I did this with my 40 and added some crushed coral to buffer it and I was fine. You'll get algae but keep your tank filled with the fastest of the fast stem plants in it and your cool.
Scotts brand topsoil was like $2.49 @Lowes for a 40-50lb bag

as mentioned, dry and sift it first tho as that will speed up the mineralizing process tho I doubt youll be able to do it for a few months as were going into the winter and youll need heat & sun to power the decomposing bacteria

but since you live in Raleigh
just walk in and ask...
I didn't realize you lived in Raleigh :) What part of Raleigh are you at? Are those nutrients absolutely necessary? The topsoil would be capped, but would that cause a algae problem still?
look, all you have to do is get some dirt and get it wet and dry it out. repeat that several times. then sift out the stuff that didn't break down. very simple.

i will add that the first couple of wet/dry cycles that you want to rinse the soil. like a layer of water over the mud. let it settle then dump out the water.

if you sift it first you will loose a lot of what we're after.

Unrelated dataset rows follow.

(** The process succeeds and prints a [started_at] of its own. *)
Definition restamped_run : CompletedProcess :=
  {| returncode := 0;
     stdout := body "{'eval_run_id': 'run-42', 'started_at': 'yesterday'}";
     stderr := [] |}.

(** A wall clock that is set back five seconds after its first reading. *)
Definition clock_set_back (n : nat) : Z :=
  match n with
  | O => (1704067200 + 5) * 1000000
  | S _ => 1704067200 * 1000000
  end.

(** The command line of the smoke request under [sample_config], for a given
    inference URL. *)
Definition smoke_command (inference_url : string) : list pystr :=
  [str "/usr/bin/python3"; str "-m"; str "caiatech_eval_service.runner";
   str "--registry-url"; str "http://registry:8001";
   str "--api-key"; str "reg-key";
   str "--suite"; str "smoke-v1";
   str "--model-id"; str "7";
   str "--inference-url"; str inference_url;
   str "--eval-runs-dir"; str "/srv/runs"].

(** A chat request that asks for streaming. *)
Definition streaming_chat : dict :=
  dict_of [(str "prompt", JStr (str "hello")); (str "stream", JBool true)].

(** ** The remaining handlers *)

(** *** Allowed origins (server.py, lines 15-19 and 41-48) *)

(** [s.split(sep)] for a separator of one character. *)
Fixpoint split_on (sep : N) (s : pystr) : list pystr :=
  match s with
  | [] => [[]]
  | c :: t =>
      if (c =? sep)%N then [] :: split_on sep t
      else
        match split_on sep t with
        | w :: ws => (c :: w) :: ws
        | [] => [[c]]
        end
  end.

(** [sep.join(parts)] for a separator of one character. *)
Fixpoint join_with (sep : N) (parts : list pystr) : pystr :=
  match parts with
  | [] => []
  | [w] => w
  | w :: rest => w ++ sep :: join_with sep rest
  end.

Definition _env_csv (environ : pystr -> option pystr) (name : pystr) : list pystr :=
  match environ name with
  | None => []
  | Some raw =>
      flat_map (fun part => match strip part with [] => [] | w => [w] end)
               (split_on 44%N raw)
  end.

Definition CORS_ORIGINS (environ : pystr -> option pystr) : list pystr :=
  match _env_csv environ (str "CAIA_DASHBOARD_CORS_ORIGINS") with
  | [] => [str "http://localhost:5173"; str "http://127.0.0.1:5173";
           str "http://localhost:3000"; str "http://127.0.0.1:3000"]
  | origins => origins
  end.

you can use just about any type of dirt. just make sure it doesn't have a lot of sand in it. i've used bagged topsiol, dirt from the garden, and dirt out of a forest. it all works.

as far as i'm concerned, the dolomite/crushed coral is optional(keeps it from getting too acidic). you do want to add some clay though. (helps hold it together)

edit - i still dose my tanks. just thought i should mention that. if done the way in the sticky you probably wouldn't need to.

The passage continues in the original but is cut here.